## Exercise
Restate only the tail of the data below, starting at the line that contains "by rewrite Ea, Ee, !String.eqb_refl in Hf." and including the last line, word for word.

Source records:
= Beginning of Section =
(** ** Everything else *)

Lemma foreign_phase op d n u c' id g :
  plain_op op = true → foreign app env d op = true → res_ok d → identity_ok d → exec org digest op (mk_Conn d n) = Ok (u, c') →
  live d id g → phase (c_db c') g = phase d g.
Proof.
  intros Hpl Hf Hok Hid Hx Hl. destruct (exec_good org digest op d n u c' Hpl Hok Hid Hx) as [_ Hs]. specialize (Hs g).
  pose proof Hl as [Hp (o & Ho & Hoid & Hog & Hopl)].
  assert (∀ i, existsb (λ o, is_operation i o && op_in_env app env o) (db_operations d) = false → i ≠ id) as Hnot.
  { intros i Hn ->. pose proof (proj1 (existsb_false _ _) Hn o Ho) as Hn'. cbv beta in Hn'.
    by rewrite (proj2 (is_operation_spec _ _) Hoid), (proj2 (op_in_env_spec _ _ _) Hopl) in Hn'. }
  assert (∀ start, negb (String.eqb (os_app start) app && String.eqb (os_env start) env) = true →
    begins_on d start ≠ Some g) as Hbeg.
  { intros start Hn (r & Hr & Hk & Hrg)%begins_on_Some; [|done]. pose proof (live_env d id g r Hok Hl Hr Hrg) as He.
    unfold res_key, res_env, start_key in *. assert (os_app start = app ∧ os_env start = env) as [Ea Ee] by (split; congruence).
    by rewrite Ea, Ee, !String.eqb_refl in Hn. }
  inversion Hs as [| | |start x i Hb|start x Hb|i res Ecall|i res Hobs|x resolution audit Hx' Hmay|x|i Hmark|? ? ? ? ? Hdt|o1 a e i p Hc];
    subst; try done; simpl in Hf; try (destruct Hp; congruence); try (by destruct (Hbeg start)).
  1-3: apply negb_true_iff, Hnot in Hf; destruct Hp; congruence.
  simpl in Hc. apply andb_true_iff in Hc as [_ (r & Hr & [Hrg%has_guresid_spec He%res_in_env_spec]%andb_true_iff)%existsb_true].
  rewrite (live_env d _ _ r Hok Hl Hr Hrg) in He. injection He as <- <-. by rewrite !String.eqb_refl in Hf.
Qed.

(** An operation in another environment is on a resource of that environment. *)
Lemma foreign_checkpoint d o r :
  res_ok d → o ∈ db_operations d → is_open o = true → op_in_env app env o = false →
  r ∈ db_active_resources d → rs_guresid r = op_guresid o → res_env r ≠ (app, env).
Proof.
  intros Hok Ho Hop Hn Hr Hg He. destruct (to_resource _ _ Hok o Ho Hop) as (x & Hx & Hxg & Hxe).
  rewrite (row_of_key rs_guresid (db_active_resources d) r x) in He by (done || apply Hok || congruence).
  rewrite Hxe in He. by rewrite (proj2 (op_in_env_spec _ _ _) He) in Hn.
Qed.

Lemma foreign_kept op d n u c' id g :
  plain_op op = true → foreign app env d op = true → res_ok d → identity_ok d → exec org digest op (mk_Conn d n) = Ok (u, c') →
  live d id g → kept d (c_db c') id g.
Proof.
  intros Hpl Hf Hok Hid Hx Hl. pose proof (foreign_phase _ _ _ _ _ _ _ Hpl Hf Hok Hid Hx Hl) as Hp.
  destruct (changes_identity op) eqn:Ec; [|by apply derives_kept; [apply exec_derives in Hx|]].
  pose proof Hl as [_ (o & Ho & Hoid & _ & Hopl)].
  assert (∀ i, existsb (λ o, is_operation i o && op_in_env app env o) (db_operations d) = false → id ≠ i) as Hnot.
  { intros i Hn <-. pose proof (proj1 (existsb_false _ _) Hn o Ho) as Hn'. cbv beta in Hn'.
    by rewrite (proj2 (is_operation_spec _ _) Hoid), (proj2 (op_in_env_spec _ _ _) Hopl) in Hn'. }
  destruct op; try done; simpl in Hx, Hf; try apply drop_Ok in Hx as [? Hx].
  - eapply begin_kept; [done..|]. intros (r & Hr & Hk & Hrg)%begins_on_Some; [|done].
    pose proof (live_env d id g r Hok Hl Hr Hrg) as He. unfold res_key, res_env, start_key in *.
    assert (os_app start = app ∧ os_env start = env) as [Ea Ee] by (split; congruence).
    by rewrite Ea, Ee, !String.eqb_refl in Hf.
  - apply negb_true_iff, Hnot in Hf. by eapply checkpoint_kept.
  - apply negb_true_iff, Hnot in Hf. by eapply record_kept.
Qed.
= End of Section =
## Task output
    by rewrite Ea, Ee, !String.eqb_refl in Hf.
  - apply negb_true_iff, Hnot in Hf. by eapply checkpoint_kept.
  - apply negb_true_iff, Hnot in Hf. by eapply record_kept.
Qed.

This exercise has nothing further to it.